• **Problem to solve**
Please write out the listing beneath this sentence exactly, from its first line to the line with "attempts := 0", and stop there.
-*-*-
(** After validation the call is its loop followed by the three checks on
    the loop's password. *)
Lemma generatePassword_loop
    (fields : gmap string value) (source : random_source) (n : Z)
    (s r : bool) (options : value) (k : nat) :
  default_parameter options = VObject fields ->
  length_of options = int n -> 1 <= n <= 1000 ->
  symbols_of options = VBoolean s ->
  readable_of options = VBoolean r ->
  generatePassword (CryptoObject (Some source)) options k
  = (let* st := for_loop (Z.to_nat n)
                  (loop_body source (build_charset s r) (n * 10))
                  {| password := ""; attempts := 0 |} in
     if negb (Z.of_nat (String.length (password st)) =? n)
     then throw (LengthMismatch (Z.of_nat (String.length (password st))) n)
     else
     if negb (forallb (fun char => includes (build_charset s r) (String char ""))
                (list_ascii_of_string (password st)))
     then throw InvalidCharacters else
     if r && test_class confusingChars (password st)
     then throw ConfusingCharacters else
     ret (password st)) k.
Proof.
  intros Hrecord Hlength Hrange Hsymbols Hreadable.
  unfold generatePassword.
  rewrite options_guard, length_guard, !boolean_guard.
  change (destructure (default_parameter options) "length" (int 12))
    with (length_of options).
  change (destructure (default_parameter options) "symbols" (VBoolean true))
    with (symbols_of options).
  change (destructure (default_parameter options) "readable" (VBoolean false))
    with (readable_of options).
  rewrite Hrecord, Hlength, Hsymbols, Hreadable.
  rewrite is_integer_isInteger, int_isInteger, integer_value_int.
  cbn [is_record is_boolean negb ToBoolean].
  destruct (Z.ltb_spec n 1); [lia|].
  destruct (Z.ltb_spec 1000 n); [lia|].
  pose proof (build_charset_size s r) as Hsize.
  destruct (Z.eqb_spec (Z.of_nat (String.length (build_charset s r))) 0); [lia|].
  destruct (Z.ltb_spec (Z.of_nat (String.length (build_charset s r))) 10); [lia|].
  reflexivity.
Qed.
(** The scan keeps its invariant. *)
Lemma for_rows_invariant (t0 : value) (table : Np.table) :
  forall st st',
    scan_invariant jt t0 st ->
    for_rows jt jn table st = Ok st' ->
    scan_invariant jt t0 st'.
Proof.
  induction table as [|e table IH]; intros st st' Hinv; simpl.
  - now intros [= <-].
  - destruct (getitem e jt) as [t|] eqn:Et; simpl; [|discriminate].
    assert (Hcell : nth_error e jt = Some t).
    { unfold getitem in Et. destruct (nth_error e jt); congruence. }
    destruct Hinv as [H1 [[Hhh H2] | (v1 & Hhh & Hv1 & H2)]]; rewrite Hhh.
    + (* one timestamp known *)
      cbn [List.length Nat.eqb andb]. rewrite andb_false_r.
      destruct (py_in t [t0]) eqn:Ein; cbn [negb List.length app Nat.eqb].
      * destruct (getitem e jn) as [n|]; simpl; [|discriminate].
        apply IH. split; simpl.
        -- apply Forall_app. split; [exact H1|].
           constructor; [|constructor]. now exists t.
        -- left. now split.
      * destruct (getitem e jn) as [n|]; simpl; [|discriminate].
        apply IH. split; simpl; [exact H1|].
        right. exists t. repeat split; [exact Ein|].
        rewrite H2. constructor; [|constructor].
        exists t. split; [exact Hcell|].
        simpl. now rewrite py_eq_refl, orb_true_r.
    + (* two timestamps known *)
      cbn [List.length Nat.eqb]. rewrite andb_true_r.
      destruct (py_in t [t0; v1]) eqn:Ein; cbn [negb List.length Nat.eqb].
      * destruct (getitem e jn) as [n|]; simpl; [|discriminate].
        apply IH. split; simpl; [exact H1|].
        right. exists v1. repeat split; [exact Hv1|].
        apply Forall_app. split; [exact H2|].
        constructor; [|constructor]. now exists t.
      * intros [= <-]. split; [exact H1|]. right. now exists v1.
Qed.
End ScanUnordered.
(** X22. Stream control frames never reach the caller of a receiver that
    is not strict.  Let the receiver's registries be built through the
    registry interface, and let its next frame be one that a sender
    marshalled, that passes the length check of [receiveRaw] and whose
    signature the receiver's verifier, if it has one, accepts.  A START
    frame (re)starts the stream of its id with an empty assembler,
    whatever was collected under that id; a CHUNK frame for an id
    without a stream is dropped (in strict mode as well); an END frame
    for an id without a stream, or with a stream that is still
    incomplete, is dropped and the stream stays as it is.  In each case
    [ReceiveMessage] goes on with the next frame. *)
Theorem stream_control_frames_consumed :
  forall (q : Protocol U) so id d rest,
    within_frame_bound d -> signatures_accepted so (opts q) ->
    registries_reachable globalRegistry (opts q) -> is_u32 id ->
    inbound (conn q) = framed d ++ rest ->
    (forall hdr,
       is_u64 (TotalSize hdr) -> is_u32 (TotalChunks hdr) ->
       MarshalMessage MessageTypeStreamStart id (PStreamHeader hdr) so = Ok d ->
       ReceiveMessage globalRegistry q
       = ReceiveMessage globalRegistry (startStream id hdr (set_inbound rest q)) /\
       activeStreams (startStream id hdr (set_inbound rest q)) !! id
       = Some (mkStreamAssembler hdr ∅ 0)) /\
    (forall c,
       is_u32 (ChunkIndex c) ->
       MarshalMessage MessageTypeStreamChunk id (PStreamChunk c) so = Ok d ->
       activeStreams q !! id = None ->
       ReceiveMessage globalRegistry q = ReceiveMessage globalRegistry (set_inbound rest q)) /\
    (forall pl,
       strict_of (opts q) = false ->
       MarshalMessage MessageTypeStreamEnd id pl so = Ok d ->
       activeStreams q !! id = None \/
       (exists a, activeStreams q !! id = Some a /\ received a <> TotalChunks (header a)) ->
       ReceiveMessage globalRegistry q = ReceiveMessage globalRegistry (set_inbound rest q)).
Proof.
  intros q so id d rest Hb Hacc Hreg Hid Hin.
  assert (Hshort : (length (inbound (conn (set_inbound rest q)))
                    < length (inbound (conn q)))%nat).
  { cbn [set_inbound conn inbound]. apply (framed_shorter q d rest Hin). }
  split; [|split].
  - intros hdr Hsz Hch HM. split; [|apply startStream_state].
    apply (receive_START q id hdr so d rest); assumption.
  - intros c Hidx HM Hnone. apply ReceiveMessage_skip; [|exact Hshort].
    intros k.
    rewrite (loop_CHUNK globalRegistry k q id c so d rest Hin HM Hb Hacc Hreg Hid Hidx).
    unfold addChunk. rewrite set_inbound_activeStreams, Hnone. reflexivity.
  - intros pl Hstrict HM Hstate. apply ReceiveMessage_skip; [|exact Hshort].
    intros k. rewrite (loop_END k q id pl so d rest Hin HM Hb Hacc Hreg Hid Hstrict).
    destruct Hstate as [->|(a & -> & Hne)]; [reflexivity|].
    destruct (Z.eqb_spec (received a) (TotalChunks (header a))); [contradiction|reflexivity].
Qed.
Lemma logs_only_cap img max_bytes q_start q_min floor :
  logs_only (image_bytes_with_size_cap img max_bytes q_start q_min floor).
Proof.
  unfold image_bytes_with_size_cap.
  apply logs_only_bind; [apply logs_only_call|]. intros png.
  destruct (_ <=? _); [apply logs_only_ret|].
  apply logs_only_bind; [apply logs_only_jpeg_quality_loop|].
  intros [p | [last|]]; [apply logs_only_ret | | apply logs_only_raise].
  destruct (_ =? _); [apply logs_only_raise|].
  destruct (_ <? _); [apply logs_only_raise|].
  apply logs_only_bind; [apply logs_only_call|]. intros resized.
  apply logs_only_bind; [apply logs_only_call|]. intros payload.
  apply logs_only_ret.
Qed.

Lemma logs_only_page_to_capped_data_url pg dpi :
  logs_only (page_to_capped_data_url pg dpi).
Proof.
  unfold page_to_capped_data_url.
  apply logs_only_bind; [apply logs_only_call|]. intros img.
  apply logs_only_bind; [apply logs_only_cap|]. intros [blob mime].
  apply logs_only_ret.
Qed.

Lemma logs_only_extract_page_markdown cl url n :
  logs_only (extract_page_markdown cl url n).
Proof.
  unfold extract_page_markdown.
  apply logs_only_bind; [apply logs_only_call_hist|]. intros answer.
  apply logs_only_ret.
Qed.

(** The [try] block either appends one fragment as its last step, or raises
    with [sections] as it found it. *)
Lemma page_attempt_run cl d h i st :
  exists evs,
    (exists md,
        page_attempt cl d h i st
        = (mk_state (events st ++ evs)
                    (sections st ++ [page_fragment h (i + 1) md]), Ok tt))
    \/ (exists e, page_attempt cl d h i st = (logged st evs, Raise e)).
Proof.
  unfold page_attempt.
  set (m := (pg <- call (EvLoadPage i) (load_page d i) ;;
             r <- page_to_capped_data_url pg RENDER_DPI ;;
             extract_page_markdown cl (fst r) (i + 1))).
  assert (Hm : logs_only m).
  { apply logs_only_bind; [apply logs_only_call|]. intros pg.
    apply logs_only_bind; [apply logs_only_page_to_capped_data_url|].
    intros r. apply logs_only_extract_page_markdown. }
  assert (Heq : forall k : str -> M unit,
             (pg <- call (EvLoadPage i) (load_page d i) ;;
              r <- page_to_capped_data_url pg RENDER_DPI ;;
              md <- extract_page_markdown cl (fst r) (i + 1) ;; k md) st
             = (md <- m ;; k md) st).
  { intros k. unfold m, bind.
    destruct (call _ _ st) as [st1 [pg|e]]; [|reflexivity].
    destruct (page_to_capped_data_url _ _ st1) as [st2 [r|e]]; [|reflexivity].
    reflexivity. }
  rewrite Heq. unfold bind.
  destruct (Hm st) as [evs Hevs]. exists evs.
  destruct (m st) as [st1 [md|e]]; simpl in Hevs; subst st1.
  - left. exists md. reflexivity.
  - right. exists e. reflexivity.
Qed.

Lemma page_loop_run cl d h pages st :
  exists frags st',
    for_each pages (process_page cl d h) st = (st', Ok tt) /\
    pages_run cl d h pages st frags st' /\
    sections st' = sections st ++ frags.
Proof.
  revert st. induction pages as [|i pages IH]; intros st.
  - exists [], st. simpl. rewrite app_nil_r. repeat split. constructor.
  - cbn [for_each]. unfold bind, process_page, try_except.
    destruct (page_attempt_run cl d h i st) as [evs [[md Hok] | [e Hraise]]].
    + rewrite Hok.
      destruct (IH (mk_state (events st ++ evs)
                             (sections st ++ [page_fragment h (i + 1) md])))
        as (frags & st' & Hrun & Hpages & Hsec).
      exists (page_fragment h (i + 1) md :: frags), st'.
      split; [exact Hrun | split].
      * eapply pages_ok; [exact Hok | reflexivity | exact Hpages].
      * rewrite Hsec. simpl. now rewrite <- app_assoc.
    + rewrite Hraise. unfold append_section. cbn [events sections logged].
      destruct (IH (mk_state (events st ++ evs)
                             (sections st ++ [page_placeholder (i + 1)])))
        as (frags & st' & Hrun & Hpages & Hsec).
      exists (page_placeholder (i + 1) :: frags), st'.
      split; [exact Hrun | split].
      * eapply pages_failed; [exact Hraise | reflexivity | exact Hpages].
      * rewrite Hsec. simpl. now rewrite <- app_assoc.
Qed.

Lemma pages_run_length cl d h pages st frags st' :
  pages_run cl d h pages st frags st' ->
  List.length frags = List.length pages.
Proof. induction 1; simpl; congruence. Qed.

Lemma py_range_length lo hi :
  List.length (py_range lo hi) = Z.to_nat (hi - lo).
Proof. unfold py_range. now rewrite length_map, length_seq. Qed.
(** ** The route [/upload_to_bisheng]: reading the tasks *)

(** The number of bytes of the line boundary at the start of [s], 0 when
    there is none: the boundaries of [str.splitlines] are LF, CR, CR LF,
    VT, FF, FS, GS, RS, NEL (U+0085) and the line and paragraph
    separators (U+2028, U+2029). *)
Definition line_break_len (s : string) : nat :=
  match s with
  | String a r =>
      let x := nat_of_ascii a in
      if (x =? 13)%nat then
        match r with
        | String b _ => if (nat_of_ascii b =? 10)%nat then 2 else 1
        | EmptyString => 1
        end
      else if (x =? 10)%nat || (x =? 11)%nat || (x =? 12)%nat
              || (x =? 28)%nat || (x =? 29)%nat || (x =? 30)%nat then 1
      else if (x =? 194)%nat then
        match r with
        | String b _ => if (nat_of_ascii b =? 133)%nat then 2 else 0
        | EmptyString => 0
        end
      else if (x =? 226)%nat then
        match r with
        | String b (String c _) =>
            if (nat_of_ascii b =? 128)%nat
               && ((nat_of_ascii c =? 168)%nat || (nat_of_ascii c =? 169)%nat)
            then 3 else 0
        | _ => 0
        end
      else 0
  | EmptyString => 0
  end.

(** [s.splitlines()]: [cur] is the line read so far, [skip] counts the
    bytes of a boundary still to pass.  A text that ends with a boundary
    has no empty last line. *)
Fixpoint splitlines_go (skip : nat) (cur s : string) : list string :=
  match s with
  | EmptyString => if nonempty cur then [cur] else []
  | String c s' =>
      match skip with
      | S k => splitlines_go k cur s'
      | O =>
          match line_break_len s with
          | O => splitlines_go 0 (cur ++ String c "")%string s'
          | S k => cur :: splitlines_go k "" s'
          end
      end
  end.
-*-*-
• **The answer**
(** After validation the call is its loop followed by the three checks on
    the loop's password. *)
Lemma generatePassword_loop
    (fields : gmap string value) (source : random_source) (n : Z)
    (s r : bool) (options : value) (k : nat) :
  default_parameter options = VObject fields ->
  length_of options = int n -> 1 <= n <= 1000 ->
  symbols_of options = VBoolean s ->
  readable_of options = VBoolean r ->
  generatePassword (CryptoObject (Some source)) options k
  = (let* st := for_loop (Z.to_nat n)
                  (loop_body source (build_charset s r) (n * 10))
                  {| password := ""; attempts := 0 |} in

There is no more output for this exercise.